▸ THE PROBLEM:
Please find all lines containing "exact" in the listing below and copy them.

================

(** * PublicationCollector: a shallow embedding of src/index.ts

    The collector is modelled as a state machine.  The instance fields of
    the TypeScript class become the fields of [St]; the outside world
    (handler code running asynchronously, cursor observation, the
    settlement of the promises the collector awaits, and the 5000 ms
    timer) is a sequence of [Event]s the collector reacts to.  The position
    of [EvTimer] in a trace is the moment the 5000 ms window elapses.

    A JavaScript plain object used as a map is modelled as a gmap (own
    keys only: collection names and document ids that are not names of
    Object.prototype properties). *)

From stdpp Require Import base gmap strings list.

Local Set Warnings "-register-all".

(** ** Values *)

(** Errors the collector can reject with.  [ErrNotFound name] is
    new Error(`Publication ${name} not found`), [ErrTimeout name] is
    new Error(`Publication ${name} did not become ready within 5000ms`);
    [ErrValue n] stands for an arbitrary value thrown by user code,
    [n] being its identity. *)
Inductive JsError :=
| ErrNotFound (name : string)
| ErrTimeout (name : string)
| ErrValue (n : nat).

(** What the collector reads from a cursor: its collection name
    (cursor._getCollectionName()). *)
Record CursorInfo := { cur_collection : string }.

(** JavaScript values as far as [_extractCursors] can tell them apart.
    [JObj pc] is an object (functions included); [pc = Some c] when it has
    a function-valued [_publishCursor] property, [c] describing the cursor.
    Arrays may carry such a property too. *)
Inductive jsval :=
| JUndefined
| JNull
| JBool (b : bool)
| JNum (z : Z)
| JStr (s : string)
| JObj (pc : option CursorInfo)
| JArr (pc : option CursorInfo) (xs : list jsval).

================

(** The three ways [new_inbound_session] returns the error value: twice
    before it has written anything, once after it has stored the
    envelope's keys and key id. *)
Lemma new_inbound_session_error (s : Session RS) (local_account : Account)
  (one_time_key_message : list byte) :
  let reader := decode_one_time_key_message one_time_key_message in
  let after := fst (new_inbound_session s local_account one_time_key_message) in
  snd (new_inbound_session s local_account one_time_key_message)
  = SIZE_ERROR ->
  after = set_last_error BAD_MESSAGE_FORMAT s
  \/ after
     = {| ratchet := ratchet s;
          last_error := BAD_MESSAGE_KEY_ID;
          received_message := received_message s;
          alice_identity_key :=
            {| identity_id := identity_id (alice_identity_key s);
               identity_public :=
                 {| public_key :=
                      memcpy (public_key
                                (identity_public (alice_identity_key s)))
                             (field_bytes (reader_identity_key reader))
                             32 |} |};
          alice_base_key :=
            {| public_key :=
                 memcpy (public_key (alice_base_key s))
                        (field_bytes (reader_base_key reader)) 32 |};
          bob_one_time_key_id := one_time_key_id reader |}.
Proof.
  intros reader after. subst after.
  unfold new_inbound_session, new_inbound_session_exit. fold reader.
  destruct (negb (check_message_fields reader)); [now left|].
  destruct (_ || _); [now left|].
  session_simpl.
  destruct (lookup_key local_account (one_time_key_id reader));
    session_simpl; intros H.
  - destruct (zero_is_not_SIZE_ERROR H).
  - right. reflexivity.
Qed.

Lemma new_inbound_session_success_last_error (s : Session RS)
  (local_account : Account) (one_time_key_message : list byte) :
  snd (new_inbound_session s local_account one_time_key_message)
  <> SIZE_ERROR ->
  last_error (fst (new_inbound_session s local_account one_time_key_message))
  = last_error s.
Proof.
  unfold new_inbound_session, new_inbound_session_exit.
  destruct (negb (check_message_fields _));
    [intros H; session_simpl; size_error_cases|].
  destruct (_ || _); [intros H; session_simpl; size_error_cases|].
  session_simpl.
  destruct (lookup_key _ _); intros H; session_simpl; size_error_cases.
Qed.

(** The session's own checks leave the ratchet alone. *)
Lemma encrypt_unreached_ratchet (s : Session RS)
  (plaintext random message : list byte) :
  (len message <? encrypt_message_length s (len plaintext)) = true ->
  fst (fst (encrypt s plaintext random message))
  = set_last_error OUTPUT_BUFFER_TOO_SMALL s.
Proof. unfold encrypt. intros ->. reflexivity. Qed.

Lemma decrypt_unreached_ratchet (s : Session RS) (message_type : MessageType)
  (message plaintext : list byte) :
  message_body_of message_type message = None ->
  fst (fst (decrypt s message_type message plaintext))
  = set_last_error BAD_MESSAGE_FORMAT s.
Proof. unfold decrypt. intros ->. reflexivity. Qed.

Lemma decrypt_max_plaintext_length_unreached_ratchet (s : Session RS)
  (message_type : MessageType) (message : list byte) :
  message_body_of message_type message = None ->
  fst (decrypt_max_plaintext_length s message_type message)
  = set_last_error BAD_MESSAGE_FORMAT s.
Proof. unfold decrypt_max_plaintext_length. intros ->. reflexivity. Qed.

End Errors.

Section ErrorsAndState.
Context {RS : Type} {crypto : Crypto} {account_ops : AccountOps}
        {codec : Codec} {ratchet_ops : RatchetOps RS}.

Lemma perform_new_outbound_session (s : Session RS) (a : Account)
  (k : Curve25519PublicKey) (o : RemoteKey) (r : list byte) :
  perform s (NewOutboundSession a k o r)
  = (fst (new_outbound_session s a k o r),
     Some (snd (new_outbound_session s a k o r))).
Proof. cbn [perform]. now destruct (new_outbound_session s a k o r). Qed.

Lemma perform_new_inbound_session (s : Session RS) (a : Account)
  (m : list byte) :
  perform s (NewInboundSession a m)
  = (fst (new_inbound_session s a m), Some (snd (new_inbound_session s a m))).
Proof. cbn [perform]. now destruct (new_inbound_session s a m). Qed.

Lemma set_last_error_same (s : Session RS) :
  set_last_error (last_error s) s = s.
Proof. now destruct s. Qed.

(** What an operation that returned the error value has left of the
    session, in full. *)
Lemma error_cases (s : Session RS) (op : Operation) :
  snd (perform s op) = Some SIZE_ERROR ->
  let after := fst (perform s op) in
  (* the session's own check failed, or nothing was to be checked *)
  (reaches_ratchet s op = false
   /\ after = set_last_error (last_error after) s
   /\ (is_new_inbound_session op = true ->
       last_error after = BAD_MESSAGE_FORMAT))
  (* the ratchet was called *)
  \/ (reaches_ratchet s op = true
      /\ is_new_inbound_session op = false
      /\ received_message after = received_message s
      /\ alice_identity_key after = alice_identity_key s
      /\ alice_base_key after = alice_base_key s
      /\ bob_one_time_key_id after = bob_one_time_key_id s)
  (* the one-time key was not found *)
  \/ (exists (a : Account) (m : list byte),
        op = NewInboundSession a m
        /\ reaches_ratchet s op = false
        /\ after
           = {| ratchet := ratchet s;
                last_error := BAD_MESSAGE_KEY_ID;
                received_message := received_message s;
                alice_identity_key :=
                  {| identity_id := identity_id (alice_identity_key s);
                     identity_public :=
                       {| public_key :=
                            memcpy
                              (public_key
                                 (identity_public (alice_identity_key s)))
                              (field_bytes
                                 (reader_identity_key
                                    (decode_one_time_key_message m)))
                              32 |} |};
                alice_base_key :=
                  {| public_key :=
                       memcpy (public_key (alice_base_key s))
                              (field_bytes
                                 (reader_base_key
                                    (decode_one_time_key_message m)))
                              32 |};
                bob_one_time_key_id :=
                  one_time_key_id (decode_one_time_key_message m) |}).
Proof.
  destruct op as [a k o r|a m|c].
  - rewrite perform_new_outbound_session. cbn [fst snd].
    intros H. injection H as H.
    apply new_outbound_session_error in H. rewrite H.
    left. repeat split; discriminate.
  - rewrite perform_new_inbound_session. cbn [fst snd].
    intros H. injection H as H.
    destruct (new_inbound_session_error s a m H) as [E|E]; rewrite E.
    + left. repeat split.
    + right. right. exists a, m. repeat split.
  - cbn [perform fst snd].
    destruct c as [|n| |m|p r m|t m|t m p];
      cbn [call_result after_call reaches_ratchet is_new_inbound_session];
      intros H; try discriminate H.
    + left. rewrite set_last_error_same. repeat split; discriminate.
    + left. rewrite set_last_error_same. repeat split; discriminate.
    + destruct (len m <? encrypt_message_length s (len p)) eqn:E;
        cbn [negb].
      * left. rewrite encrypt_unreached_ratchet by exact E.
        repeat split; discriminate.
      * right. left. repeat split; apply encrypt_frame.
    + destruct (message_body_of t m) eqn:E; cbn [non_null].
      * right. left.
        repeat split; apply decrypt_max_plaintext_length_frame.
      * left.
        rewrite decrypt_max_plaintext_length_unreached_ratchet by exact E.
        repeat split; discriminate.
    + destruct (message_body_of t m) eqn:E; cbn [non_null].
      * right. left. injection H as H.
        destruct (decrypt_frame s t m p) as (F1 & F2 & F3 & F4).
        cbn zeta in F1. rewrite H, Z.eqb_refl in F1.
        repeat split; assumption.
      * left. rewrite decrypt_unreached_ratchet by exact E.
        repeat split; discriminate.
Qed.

================

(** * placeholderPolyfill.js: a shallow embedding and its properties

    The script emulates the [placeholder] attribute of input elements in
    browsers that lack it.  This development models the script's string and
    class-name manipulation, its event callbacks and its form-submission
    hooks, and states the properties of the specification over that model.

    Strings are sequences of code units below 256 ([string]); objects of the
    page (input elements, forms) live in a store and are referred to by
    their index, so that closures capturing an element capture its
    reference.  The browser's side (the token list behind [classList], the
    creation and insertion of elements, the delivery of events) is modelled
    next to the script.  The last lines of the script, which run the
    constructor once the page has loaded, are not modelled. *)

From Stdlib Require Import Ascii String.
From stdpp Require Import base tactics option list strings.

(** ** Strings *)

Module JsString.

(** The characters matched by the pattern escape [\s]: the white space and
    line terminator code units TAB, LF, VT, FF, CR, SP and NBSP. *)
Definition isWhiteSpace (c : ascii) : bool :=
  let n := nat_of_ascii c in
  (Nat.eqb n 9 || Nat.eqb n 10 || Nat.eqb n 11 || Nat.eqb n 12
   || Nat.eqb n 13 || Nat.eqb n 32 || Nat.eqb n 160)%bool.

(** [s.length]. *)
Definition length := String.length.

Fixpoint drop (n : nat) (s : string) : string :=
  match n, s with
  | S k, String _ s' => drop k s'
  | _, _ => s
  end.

================

▸ COMPLETED EXERCISE:
      * left. rewrite encrypt_unreached_ratchet by exact E.
        rewrite decrypt_max_plaintext_length_unreached_ratchet by exact E.
      * left. rewrite decrypt_unreached_ratchet by exact E.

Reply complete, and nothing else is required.